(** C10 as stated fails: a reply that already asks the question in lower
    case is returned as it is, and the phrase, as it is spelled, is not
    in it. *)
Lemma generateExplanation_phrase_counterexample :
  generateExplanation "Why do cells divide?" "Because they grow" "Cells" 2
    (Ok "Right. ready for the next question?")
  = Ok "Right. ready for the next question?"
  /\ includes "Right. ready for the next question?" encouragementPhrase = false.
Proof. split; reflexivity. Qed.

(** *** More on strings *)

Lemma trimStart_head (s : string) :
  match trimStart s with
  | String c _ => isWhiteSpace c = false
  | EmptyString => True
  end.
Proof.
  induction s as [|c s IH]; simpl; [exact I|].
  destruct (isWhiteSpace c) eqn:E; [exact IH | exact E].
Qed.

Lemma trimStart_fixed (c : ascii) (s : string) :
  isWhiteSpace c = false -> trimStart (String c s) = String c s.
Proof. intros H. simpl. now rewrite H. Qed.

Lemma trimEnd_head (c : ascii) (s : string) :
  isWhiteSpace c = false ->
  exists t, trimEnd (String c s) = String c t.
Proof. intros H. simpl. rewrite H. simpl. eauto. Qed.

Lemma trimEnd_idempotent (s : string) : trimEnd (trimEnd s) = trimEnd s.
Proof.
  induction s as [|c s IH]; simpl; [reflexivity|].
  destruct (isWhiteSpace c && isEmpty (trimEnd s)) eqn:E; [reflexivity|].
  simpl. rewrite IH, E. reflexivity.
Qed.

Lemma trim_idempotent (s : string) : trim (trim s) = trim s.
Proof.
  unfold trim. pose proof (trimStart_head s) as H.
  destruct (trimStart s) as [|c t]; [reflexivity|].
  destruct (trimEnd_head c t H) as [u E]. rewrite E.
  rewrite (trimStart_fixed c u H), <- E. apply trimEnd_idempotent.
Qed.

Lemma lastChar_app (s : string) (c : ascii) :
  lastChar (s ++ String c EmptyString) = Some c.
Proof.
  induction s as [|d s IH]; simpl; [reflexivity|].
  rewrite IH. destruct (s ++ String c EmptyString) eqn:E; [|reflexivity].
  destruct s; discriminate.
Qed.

----

Each line that includes "false" counts once; state how many such lines the listing has, with no other words.

4